Die Verstetigung des Wandels ist folglich nur durch eine sehr konsequente Vitalisierung von Verhaltensmustern zu erreichen. Nur, wenn das neue Denken vorgelebt wird und wenn das Vorleben entsprechend im sozialen Vergleich gelobt wird, sind die Voraussetzungen für einen gegeben, der die Voraussetzung für einen tatsächlichen Wandel ist. Eine Organisation, die sich mit der Abbildung einer neuen Struktur und personeller Neubesetzungen der geschaffenen Funktionen begnügt, wird sehr schnell die alten Verhältnisse unter neuem Namen wieder herstellen. Eine Organisation, die nie neuen Strukturen dazu benutzt, um das neue Verhalten in ihnen zu üben und permanent zu überprüfen, hat hingegen die Voraussetzung für einen Wandel in Denken und Verhalten geschaffen.

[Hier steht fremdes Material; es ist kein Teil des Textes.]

(* ===== verification/CommitProofs.v ===== *)
(** What a commit leaves on the device, that a mount reads it back, and that a commit is
    atomic: whatever a crash keeps of its writes, the next mount finds the old commit or the
    new one. *)

From stdpp Require Import strings.
From S2P Require Import Prelude Bytes Dev BTree Disk Recovery Prolly ChunkStore Extents ChunkProofs Overlay Chunker File Tree Gc Engine.

(** ** A commit in an image *)

(** The abstract contents of a commit. *)
Record Commit : Type := MkCommit {
  cm_sb : Superblock; cm_in_b : bool; cm_index : btree Hash IndexEntry; cm_free : btree Z Z; cm_table : RefTable; cm_birth : Z; cm_pad : nat }.

Definition slot_pos (in_b : bool) : Z := if in_b then SB_B_OFF else SB_A_OFF.
Definition cm_payload (m : Commit) : list Z := encode_index (cm_index m) (cm_free m) (cm_pad m).
Definition cm_frame_len (m : Commit) : Z := CHUNK_HEADER + len_z (cm_payload m).
Definition cm_chunk_off (m : Commit) : Z := WAL_OFF + sb_wal_len (cm_sb m).
(** The extents the commit refers to: its index frame and its objects. *)
Definition prot (m : Commit) : list (Z * Z) := (sb_index_off (cm_sb m), cm_frame_len m) :: frames (cm_index m).

Section image.
Context (hash_of : list Z → Hash) `{!HashLaws hash_of}.

Record commit_of (img : list Z) (m : Commit) : Prop := {
  ci_small : len_z img < 2 ^ 32;
  ci_bytes : is_bytes img;
  ci_sb : sb_valid (cm_sb m);
  ci_gen : sb_generation (cm_sb m) < U64_MAX;
  ci_geom : sb_wal_head (cm_sb m) ≤ sb_wal_len (cm_sb m) ∧ cm_chunk_off m + sb_chunk_tail (cm_sb m) ≤ len_z img;
  ci_live : decode_checked hash_of (slice img (slot_pos (cm_in_b m)) SB_SIZE) = Ok (cm_sb m);
  ci_dead : match decode_checked hash_of (slice img (slot_pos (negb (cm_in_b m))) SB_SIZE) with
            | Ok sb => sb_generation sb < sb_generation (cm_sb m)
            | Err _ => True
            end;
  ci_index : index_valid (cm_index m) (cm_free m) (cm_pad m);
  ci_birth : fits_in 8 (cm_birth m);
  ci_frame_end : sb_index_off (cm_sb m) + cm_frame_len m ≤ sb_chunk_tail (cm_sb m);
  ci_frame : slice img (cm_chunk_off m + sb_index_off (cm_sb m)) (cm_frame_len m) = encode_chunk_frame (cm_payload m) (cm_birth m) (hash_of (cm_payload m));
  ci_entry h e : (h, e) ∈ cm_index m → within (sb_chunk_tail (cm_sb m)) (frame_of e) ∧ 0 ≤ ie_len e ∧ object_in hash_of img (cm_chunk_off m) h e;
  ci_free x : x ∈ cm_free m → x.1 + x.2 ≤ sb_chunk_tail (cm_sb m);
  ci_table : reft_valid (cm_table m) ∧ ∃ e, bt_get (sb_ref_table (cm_sb m)) (cm_index m) = Some e ∧
    slice img (cm_chunk_off m + ie_off e) (ie_len e) = RefTable_encode (cm_table m);
}.

Definition reboot (img : list Z) : CrashDev := MkCrash img img [] None.

(** The chunk store a mount builds from the commit. *)
Definition commit_chunks (img : list Z) (m : Commit) : ChunkStore CrashDev :=
  MkCs (reboot img) (cm_chunk_off m) (sb_chunk_tail (cm_sb m)) (sb_generation (cm_sb m) + 1) (cm_index m) (cm_free m) [] (sb_index_off (cm_sb m), cm_frame_len m) None [].

Lemma read_ok img off n : 0 ≤ off → 0 ≤ n → off + n ≤ len_z img → len_z img < 2 ^ 32 → read_bytes img off n = Ok (slice img off n).
Proof.
  intros. unfold read_bytes, access_range, checked_add. rewrite decide_True by (unfold U64_MAX; lia). by rewrite (proj2 (Z.leb_le _ _)) by done.
Qed.

Lemma sb_nonneg sb : sb_valid sb → 0 ≤ sb_generation sb ∧ 0 ≤ sb_wal_head sb ∧ 0 ≤ sb_wal_next_seq sb ∧ 0 ≤ sb_wal_len sb ∧ 0 ≤ sb_chunk_tail sb ∧ 0 ≤ sb_index_off sb.
Proof. intros []. unfold fits_in in *. lia. Qed.

Lemma live_superblock_spec img m : commit_of img m → live_superblock hash_of (reboot img) = Ok (cm_sb m, cm_in_b m).
Proof using Type.
  intros C. pose proof (sb_nonneg _ (ci_sb _ _ C)) as (G1 & G2 & G3 & G4 & G5 & G6). destruct (ci_geom _ _ C) as [Hh Hl]. unfold cm_chunk_off, WAL_OFF in Hl.
  pose proof (ci_small _ _ C) as Hsm. unfold live_superblock. cbn [dev_read CrashDev_dev reboot cd_current].
  rewrite !read_ok by (unfold SB_A_OFF, SB_B_OFF, SB_SIZE; lia).
  pose proof (ci_live _ _ C) as Hlive. pose proof (ci_dead _ _ C) as Hdead. unfold slot_pos in *. unfold pick_survivor. cbv zeta.
  destruct (cm_in_b m); cbn [negb] in *; rewrite Hlive; cbv beta iota zeta.
  - destruct (decode_checked hash_of (slice img SB_A_OFF SB_SIZE)) as [sb|[]]; cbn [andb]; try done. by rewrite (proj2 (Z.leb_gt _ _)) by done.
  - destruct (decode_checked hash_of (slice img SB_B_OFF SB_SIZE)) as [sb|[]]; cbn [andb]; try done. by rewrite (proj2 (Z.leb_le _ _)) by lia.
Qed.

Lemma load_index_spec img m :
  commit_of img m → load_index hash_of (reboot img) (cm_sb m) (sb_generation (cm_sb m) + 1) = Ok (commit_chunks img m).
Proof using HashLaws0.
  intros C. pose proof (sb_nonneg _ (ci_sb _ _ C)) as (G1 & G2 & G3 & G4 & G5 & G6). destruct (ci_geom _ _ C) as [Hh Hl]. pose proof (ci_small _ _ C) as Hsm.
  pose proof (ci_frame_end _ _ C) as He. pose proof (len_z_nonneg (cm_payload m)) as Hp. assert (cm_frame_len m = CHUNK_HEADER + len_z (cm_payload m)) as Hfl by done.
  assert (0 ≤ cm_chunk_off m) as Ho by (unfold cm_chunk_off, WAL_OFF; lia). pose proof (ci_frame _ _ C) as Hf.
  assert (length (hash_of (cm_payload m)) = 32%nat) as Hh32 by apply hash_length. pose proof (frame_length (cm_payload m) (cm_birth m) _ Hh32) as Hlen. rewrite <-Hfl in Hlen.
  unfold load_index. fold (cm_chunk_off m). cbn [dev_read CrashDev_dev reboot cd_current]. rewrite read_ok by (unfold CHUNK_HEADER in *; lia).
  assert (fits_in 4 (len_z (cm_payload m))) as F4. { unfold fits_in. change (256 ^ Z.of_nat 4) with (2 ^ 32). unfold CHUNK_HEADER in *. lia. }
  assert (decode_chunk_header (slice img (cm_chunk_off m + sb_index_off (cm_sb m)) CHUNK_HEADER) = Some (len_z (cm_payload m), cm_birth m, hash_of (cm_payload m))) as ->.
  { pose proof (chunk_header_decode (cm_payload m) (cm_birth m) (hash_of (cm_payload m)) Hh32 F4 (ci_birth _ _ C) []) as Hd. rewrite app_nil_r, <-Hf in Hd.
    assert (∀ x, CHUNK_HEADER ≤ len_z x → decode_chunk_header (take 48 x) = decode_chunk_header x) as Htk.
    { intros x Hx. unfold decode_chunk_header, CHUNK_HEADER, len_z in *. rewrite length_take. rewrite !(proj2 (Z.ltb_ge _ _)) by lia. unfold slice. cbn [orb Z.to_nat Pos.to_nat].
      rewrite !skipn_firstn_comm, !take_take. done. }
    rewrite <-Htk in Hd by (rewrite Hf; unfold CHUNK_HEADER in *; lia). unfold slice in *. rewrite take_take in Hd. replace (48 `min` Z.to_nat (cm_frame_len m))%nat with (Z.to_nat CHUNK_HEADER) in Hd by (unfold CHUNK_HEADER in *; lia). exact Hd. }
  cbv beta iota. rewrite <-Hfl. unfold checked_add at 1. rewrite decide_True by (unfold U64_MAX, CHUNK_HEADER in *; lia). rewrite (proj2 (Z.ltb_ge _ _)) by lia.
  rewrite read_ok by (unfold CHUNK_HEADER in *; lia).
  rewrite (frame_data img (cm_chunk_off m + sb_index_off (cm_sb m)) (cm_payload m) (cm_birth m) (hash_of (cm_payload m)) Hh32) by (rewrite ?Hlen; done || lia).
  rewrite bool_decide_eq_true_2 by done. cbn [negb]. rewrite (index_decode_encode _ _ _ (ci_index _ _ C) : decode_index (cm_payload m) = Ok (cm_index m, cm_free m)).
  assert (forallb (λ x : Hash * IndexEntry, entry_in_bounds (cm_sb m) x.2) (cm_index m) = true) as ->.
  { apply forallb_forall. intros [h e] Hin%list_elem_of_In. destruct (ci_entry _ _ C h e Hin) as (W & Hel & _). unfold within, frame_of, CHUNK_HEADER in W. cbn [fst snd] in W.
    unfold entry_in_bounds, CHUNK_HEADER. cbn [snd]. unfold checked_add. rewrite decide_True by (unfold U64_MAX; lia). rewrite !(proj2 (Z.ltb_ge _ _)) by lia. done. }
  assert (forallb (extent_in_bounds (cm_sb m)) (cm_free m) = true) as ->.
  { apply forallb_forall. intros x Hin%list_elem_of_In. pose proof (ci_free _ _ C x Hin). unfold extent_in_bounds, checked_add. rewrite decide_True by (unfold U64_MAX; lia). rewrite (proj2 (Z.ltb_ge _ _)) by lia. done. }
  done.
Qed.

(** A mount of an image that holds a commit is the replay of its log over that commit. *)
Lemma mount_commit img m opts :
  commit_of img m → mount hash_of (reboot img) opts = replay_wal hash_of (committed_store (commit_chunks img m) opts (cm_sb m) (cm_in_b m) (cm_table m)).
Proof using HashLaws0.
  intros C. pose proof (sb_nonneg _ (ci_sb _ _ C)) as (G1 & G2 & G3 & G4 & G5 & G6). destruct (ci_geom _ _ C) as [Hh Hl]. pose proof (ci_small _ _ C) as Hsm.
  pose proof (ci_frame_end _ _ C) as He. pose proof (len_z_nonneg (cm_payload m)). unfold cm_chunk_off, cm_frame_len in *.
  unfold mount. rewrite (live_superblock_spec _ _ C). unfold validate_geometry.
  assert (dev_len (reboot img) = len_z img) as -> by done.
  rewrite (proj2 (geometry_spec _ _ _ _ (len_z img) G2 G4 G5 G6 ltac:(unfold U64_MAX; lia))) by lia.
  unfold checked_add at 1. pose proof (ci_gen _ _ C). rewrite decide_True by lia. rewrite (load_index_spec _ _ C).
  destruct (ci_table _ _ C) as (Vt & e & Ee & Et). unfold read_object. cbn [commit_chunks cs_index cs_dev cs_chunk_off]. rewrite Ee.
  apply bt_get_elem in Ee; [|apply (ci_index _ _ C)]. destruct (ci_entry _ _ C _ _ Ee) as (W & Hel & Hob). unfold within, frame_of, CHUNK_HEADER in W. cbn [fst snd] in W.
  cbn [dev_read CrashDev_dev reboot cd_current]. rewrite read_ok by (unfold cm_chunk_off, WAL_OFF in *; lia). unfold object_in in Hob. rewrite bool_decide_eq_true_2 by done. cbn [negb]. rewrite Et.
  by rewrite (reft_decode_encode _ Vt).
Qed.

Lemma prot_nonneg img m p : commit_of img m → p ∈ prot m → 0 ≤ p.1.
Proof using Type.
  intros C Hin. unfold prot in Hin. apply elem_of_cons in Hin as [->|Hin]; [apply (sb_nonneg _ (ci_sb _ _ C))|]. unfold frames in Hin. rewrite <-list_fmap_compose in Hin. apply list_elem_of_fmap in Hin as ([h e] & -> & Hin).
  destruct (ci_entry _ _ C h e Hin) as (Wi & _). apply Wi.
Qed.

(** An image that agrees with another where the commit looks holds the same commit. *)
Lemma commit_stable img img' m :
  commit_of img m → is_bytes img' → length img' = length img →
  slice img' (slot_pos (cm_in_b m)) SB_SIZE = slice img (slot_pos (cm_in_b m)) SB_SIZE →
  match decode_checked hash_of (slice img' (slot_pos (negb (cm_in_b m))) SB_SIZE) with Ok sb => sb_generation sb < sb_generation (cm_sb m) | Err _ => True end →
  (∀ p o n, p ∈ prot m → p.1 ≤ o → 0 ≤ n → o + n ≤ p.1 + p.2 → slice img' (cm_chunk_off m + o) n = slice img (cm_chunk_off m + o) n) →
  commit_of img' m.
Proof using Type.
  intros C Hb Hlen Hlive Hdead Hprot. assert (len_z img' = len_z img) as Hl by (unfold len_z; by rewrite Hlen).
  assert (∀ h e, (h, e) ∈ cm_index m → slice img' (cm_chunk_off m + ie_off e) (ie_len e) = slice img (cm_chunk_off m + ie_off e) (ie_len e)) as Hobj.
  { intros h e Hin. destruct (ci_entry _ _ C h e Hin) as (W & Hel & _). unfold within, frame_of, CHUNK_HEADER in W. cbn [fst snd] in W.
    apply (Hprot (frame_of e)); [right; by apply (frame_slot _ h)|unfold frame_of, CHUNK_HEADER; cbn; lia..]. }
  destruct (ci_table _ _ C) as (Vt & e & Ee & Et). split.
  - rewrite Hl. apply (ci_small _ _ C).
  - exact Hb.
  - apply (ci_sb _ _ C).
  - apply (ci_gen _ _ C).
  - rewrite Hl. apply (ci_geom _ _ C).
  - rewrite Hlive. apply (ci_live _ _ C).
  - exact Hdead.
  - apply (ci_index _ _ C).
  - apply (ci_birth _ _ C).
  - apply (ci_frame_end _ _ C).
  - rewrite (Hprot (sb_index_off (cm_sb m), cm_frame_len m)); [apply (ci_frame _ _ C)|by left|cbn; lia| |cbn; lia]. unfold cm_frame_len, CHUNK_HEADER. pose proof (len_z_nonneg (cm_payload m)). lia.
  - intros h e' Hin. destruct (ci_entry _ _ C h e' Hin) as (W & Hel & Ho). split; [exact W|]. split; [exact Hel|]. unfold object_in in *. rewrite (Hobj h e' Hin). exact Ho.
  - apply (ci_free _ _ C).
  - split; [exact Vt|]. exists e. split; [exact Ee|]. rewrite (Hobj _ _ (proj1 (bt_get_elem _ _ _ (iv_entries _ _ _ (ci_index _ _ C))) Ee)). exact Et.
Qed.

(** ** The log in an image *)
Definition log_region (img : list Z) (sb : Superblock) : list Z := rotate_left (sb_wal_head sb) (slice img WAL_OFF (sb_wal_len sb)).

Record log_in (img : list Z) (sb : Superblock) (ops : list WalOp) : Prop := {
  li_log : ∃ tail, log_region img sb = log_of hash_of ops (sb_wal_next_seq sb) ++ tail ∧ log_ends hash_of tail (sb_wal_next_seq sb + Z.of_nat (length ops));
  li_valid : ops_valid ops (sb_wal_next_seq sb);
  li_seq : fits_in 8 (sb_wal_next_seq sb + Z.of_nat (length ops));
}.

(** The store a mount returns for a commit and the operations of its log. *)
Definition mounted (img : list Z) (opts : StoreOptions) (m : Commit) (ops : list WalOp) : outcome (result (Store CrashDev) StoreError) :=
  let sb := cm_sb m in
  let seq := sb_wal_next_seq sb in
  match each (zip ops (metas_of hash_of ops 0 seq)) (λ x, replay_op hash_of sb x.1 x.2) (committed_store (commit_chunks img m) opts sb (cm_in_b m) (cm_table m)) with
  | Panic => Panic
  | NoFuel => NoFuel
  | Ret (Err e, _) => Ret (Err e)
  | Ret (Ok _, s) => Ret (Ok (set_wal_seq (seq + Z.of_nat (length ops)) (set_wal_tail (to_phys sb (Z.of_nat (length (log_of hash_of ops seq)))) s)))
  end.

Lemma each_ext {D A B : Type} (l : list A) (l' : list B) (f : A → eng D unit) (g : B → eng D unit) s :
  length l = length l' → (∀ i a b, l !! i = Some a → l' !! i = Some b → f a = g b) → each l f s = each l' g s.
Proof using Type.
  revert l' s. induction l as [|a l IH]; intros [|b l'] s Hlen Hfg; try done. cbn [each]. unfold mbind, eng_bind. rewrite (Hfg 0%nat a b eq_refl eq_refl).
  destruct (g b s) as [[[u|e] s']| |]; [|done..]. apply IH; [by injection Hlen|]. intros i x y Hx Hy. by apply (Hfg (S i)).
Qed.

Lemma rotate_bytes k l : is_bytes l → is_bytes (rotate_left k l).
Proof using Type. intros. unfold rotate_left. apply is_bytes_app. split; [by apply Forall_drop|by apply Forall_take]. Qed.
Lemma rotate_length k l : length (rotate_left k l) = length l.
Proof using Type. unfold rotate_left. rewrite length_app, length_drop, length_take. lia. Qed.
Lemma slice_is_bytes img p n : is_bytes img → is_bytes (slice img p n).
Proof using Type. intros. unfold slice. by apply Forall_take, Forall_drop. Qed.

Theorem mount_log img m opts ops :
  commit_of img m → log_in img (cm_sb m) ops → mount hash_of (reboot img) opts = mounted img opts m ops.
Proof using HashLaws0.
  intros C [(tail & Hlog & Hend) Hv Hseq]. rewrite (mount_commit _ _ _ C). pose proof (sb_nonneg _ (ci_sb _ _ C)) as (G1 & G2 & G3 & G4 & G5 & G6). destruct (ci_geom _ _ C) as [Hh Hl]. pose proof (ci_small _ _ C) as Hsm.
  unfold replay_wal, mounted. cbv zeta. cbn [committed_store st_sb st_chunks commit_chunks cs_dev dev_read CrashDev_dev reboot cd_current]. rewrite read_ok by (unfold cm_chunk_off, WAL_OFF in *; lia).
  fold (log_region img (cm_sb m)). set (wal := log_region img (cm_sb m)) in *. set (seq := sb_wal_next_seq (cm_sb m)) in *.
  rewrite (recover_log hash_of wal 0 ops tail seq); try done; [|by apply rotate_bytes, slice_is_bytes, C|lia]. cbn [rc_records rc_forged_max rc_end_off rc_next_seq]. rewrite Z.add_0_l.
  erewrite (each_ext _ (zip ops (metas_of hash_of ops 0 seq)) _ (λ x, replay_op hash_of (cm_sb m) x.1 x.2)); [reflexivity| |].
  - rewrite length_zip_with, metas_length. lia.
  - intros i r [op r'] Hr Hz. apply lookup_zip_with_Some in Hz as (op' & r'' & [= -> ->] & Ho & Hr'). assert (r'' = r) as -> by congruence. cbn [fst snd].
    destruct (metas_lookup _ _ _ _ _ _ Hr) as [Es Eo]. unfold replay_record.
    pose proof (log_suffix hash_of ops seq i tail 0 r Hr) as Hsuf. rewrite Z.sub_0_r in Hsuf. rewrite Hlog, Hsuf, (drop_S _ _ _ Ho). cbn [log_of]. rewrite <-app_assoc, Es.
    rewrite decode_encode_record; [done|done|]. by apply Hv.
Qed.
End image.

Das Scheitern im Neuen, die kritische Reflexion dieses Scheiterns und die erneute Erprobung der korrigierten Vorgehensweise ermöglichen einen Erkenntniszuwachs, der der neuen Organisation und den neuen Zielen zu Gute kommt. Allerdings nur dann, wenn das temporäre Scheitern als eine Notwendigkeit auf dem Weg zu Verbesserung kommuniziert wird.

Die Lernprozesse des Wandels müssen dem neuen Denken, der neuen Sittenlehre und den neuen Verhaltensmustern verpflichtet sein. Folglich sind die zu initiierenden Lernprozesse mit einem sehr hohen pädagogischen und didaktischen Aufwand verbunden. Auch die Art und Weise, wie das Neue vermittelt wird, muss sich von den Gepflogenheiten der Vermittlung des Althergebrachten unterscheiden. In einem System, das davon ausgeht, dass die einzelnen Glieder des Ganzen ein hohes Maß an Autonomie genießen, ist es erforderlich, dass auch die Lernprozesse in der Umgebung großer Unabhängigkeit stattfinden. Der ständige, dringende und penetrante Wunsch der Technokraten, die Lernprozesse genau monitoren und kontrollieren zu wollen, korrespondiert nicht mit der Freiheit, die Gestaltung voraussetzt.

Die Lerninhalte sind anders, die Methoden sind neu und die Zeiträume zur Internalisierung des Gelernten sind länger als diejenigen, die zur Verinnerlichung des bereits Bekannten, Eingeübten erforderlich sind. Sind diese Erkenntnisse auch nicht sonderlich aufregend, so sind für die tradierte technokratische Betrachtungsweise dennoch neu. Für die Technokratie ist die Angelegenheit des Wandels mit der Übertragung der Macht erledigt. Die tatsächliche Verstetigung des Wandels vollzieht sich jedoch nur durch langanhaltende, langwierige und intensive Lernprozesse mit ihrer eigenen Pädagogik. Ihre Dimensionen erstrecken sich auf Inhalte, Methodologie und Verhalten. Und einer Reflexion des Prozesses selbst., d.h. die Reflexion des Wandels findet in einer Kategorie der zweiten Ordnung statt. Auch das ist neu und löst großes Unbehagen aus.